Exercise directions → Transcribe only the lines between the first line of the records and the line containing "intros Hs HN", inclusive, exactly as written.

Data for processing →
Lemma bfs_write_Ok s usr fh ino i ib vs blks buf off :
  ok s -> 0 <= NUM_BLOCKS s -> opened s usr fh ino i -> file_at s i ib vs blks ->
  0 <= Inode.size i -> 0 <= off -> off + zlen buf <= BLK_SZ * zlen vs -> Inode.size i <= BLK_SZ * zlen vs ->
  let hole := if Inode.size i <? off then off - Inode.size i else 0 in
  exists s1 i1 blks1, bfs_write usr fh buf off s = Ok (zlen buf) s1 /\ ok s1 /\ NUM_BLOCKS s1 = NUM_BLOCKS s /\
    opened s1 usr fh ino i1 /\ file_at s1 i1 ib vs blks1 /\
    Inode.size i1 = Z.max (Inode.size i) (off + zlen buf) /\
    mem_set (off - hole) (zeros hole ++ buf) (concat blks) = Some (concat blks1).
Proof.
  intros Hs HN Hop Hfa Hsz Hoff Hend Hcap hole.
  destruct (open_inode_Ok s "bfs_write" usr fh ino i Hs Hop) as (st1&Hr&Hf1).
  set (s1 := set_store st1 s) in *. unfold bfs_write. mrun Hr. fold hole.
  assert (hole = Z.max 0 (off - Inode.size i)) as Hh by (unfold hole; destruct (Z.ltb_spec (Inode.size i) off); lia).
  pose proof (fa_len _ _ _ _ _ Hfa) as [_ Hl]. assert (MAX_FILE_BLKS = 524) as HM by done. assert (BLK_SZ = 4096) as HB by done.
  rewrite decide_True by lia. set (wbuf := zeros hole ++ buf).
  assert (zlen wbuf = hole + zlen buf) as Hwl by (unfold wbuf; rewrite zlen_app, zlen_zeros by lia; done).
  pose proof (zlen_nonneg buf) as Hbn.
  destruct (write_loop_Ok (Z.to_nat (MAX_FILE_BLKS + 1)) s1 i ib vs blks wbuf (zlen wbuf) (off - hole)
    ((off - hole) / BLK_SZ) 0 None false) as (st2&blks1&b'&i'&o'&Hwr&Hfa2&Hf2&Hms);
    [apply Hf1|by eapply file_at_none|lia|lia|lia|lia| | |].
  { destruct (decide ((off - hole) / BLK_SZ < NUM_DIRECT_BLOCKS)); [left|right; left]; split_and!; (done || lia). }
  { assert (0 <= (off - hole) / BLK_SZ) by (apply Z.div_pos; lia). lia. }
  mrun Hwr. cbn beta iota. unfold set_offset. msteps. cbn [w_off w_used_new w_ino w_num orb].
  replace (off - hole + zlen wbuf) with (off + zlen buf) by lia.
  replace (zlen wbuf - hole - 0) with (zlen buf) by lia.
  rewrite (u64_small (zlen buf)) by lia.
  rewrite sub_all in Hms. change (set_store st2 s1) with (set_store st2 s) in *. set (s2 := set_store st2 s) in *.
  assert (frame (fun b => b ∈ vs) s s2) as Hf02 by (eapply frame_trans; [by apply frame_none|exact Hf2]).
  set (s3 := set_open_file_tab (alter (OpenFile.set_offset (off + zlen buf)) fh (open_file_tab s2)) s2).
  destruct Hop as ((o0&Htab)&Hino&Hat&Hno&Hwf&Hden).
  assert (open_file_tab s3 !! fh = Some (OpenFile.mk ino (off + zlen buf))) as Htab3.
  { cbn. by rewrite lookup_alter_eq, Htab. }
  pose proof (fa_data _ _ _ _ _ Hfa) as Hdat. assert (ROOT_INO = 2) as HR by done.
  assert (inode_at s3 ino i) as Hat3.
  { change (inode_at s2 ino i). eapply inode_at_frame; [exact Hf02| |done]. intros Hin.
    rewrite Forall_forall in Hdat. eapply (data_not_itab s); [done|apply Hdat; exact Hin| |done]. lia. }
  destruct (Z.ltb_spec (Inode.size i) (off + zlen buf)) as [Hgrow|Hkeep].
  - assert (Inode.wf (Inode.set_size (off + zlen buf) i)) as Hwf' by (apply wf_set_size; [done|split; cbn; lia]).
    rewrite <-Hno in Hino, Hat3.
    destruct (write_inode_slot s3 (Inode.set_size (off + zlen buf) i) 0 true (Inode.i_no i) i)
      as (st4&Hwi&Hf4&Hat4&_); [apply Hf02|done|lia|done|done|].
    mrun Hwi. exists (set_store st4 s3), (Inode.set_dirty false (Inode.set_size (off + zlen buf) i)), blks1.
    rewrite Hno in *. split_and!; [done|apply Hf4|exact (eq_trans (proj1 (proj2 Hf4)) (proj1 (proj2 Hf02)))| | |cbn; lia|exact Hms].
    + split; [by exists (off + zlen buf)|]. split_and!; try done; try lia.
    + eapply (file_at_frame _ s2 _ i); [exact Hf4| |done|exact Hfa2]. intros v Hv <-.
      assert (NUM_BLOCKS s2 = NUM_BLOCKS s) as HN2 by apply Hf02.
      eapply (data_not_itab s2); [by rewrite HN2|exact Hv| |done]. lia.
  - msteps. exists s3, i, blks1. split_and!; [done|apply Hf02|apply Hf02| | |lia|exact Hms].
    2:{ by apply (file_at_frame no_blk s2 s3 i i ib vs blks1 (frame_refl no_blk s2 (proj1 Hf02))); [intros ? _ []|..]. }
    split; [by exists (off + zlen buf)|]. done.
Qed.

The completed task →
Lemma bfs_write_Ok s usr fh ino i ib vs blks buf off :
  ok s -> 0 <= NUM_BLOCKS s -> opened s usr fh ino i -> file_at s i ib vs blks ->
  0 <= Inode.size i -> 0 <= off -> off + zlen buf <= BLK_SZ * zlen vs -> Inode.size i <= BLK_SZ * zlen vs ->
  let hole := if Inode.size i <? off then off - Inode.size i else 0 in
  exists s1 i1 blks1, bfs_write usr fh buf off s = Ok (zlen buf) s1 /\ ok s1 /\ NUM_BLOCKS s1 = NUM_BLOCKS s /\
    opened s1 usr fh ino i1 /\ file_at s1 i1 ib vs blks1 /\
    Inode.size i1 = Z.max (Inode.size i) (off + zlen buf) /\
    mem_set (off - hole) (zeros hole ++ buf) (concat blks) = Some (concat blks1).
Proof.
  intros Hs HN Hop Hfa Hsz Hoff Hend Hcap hole.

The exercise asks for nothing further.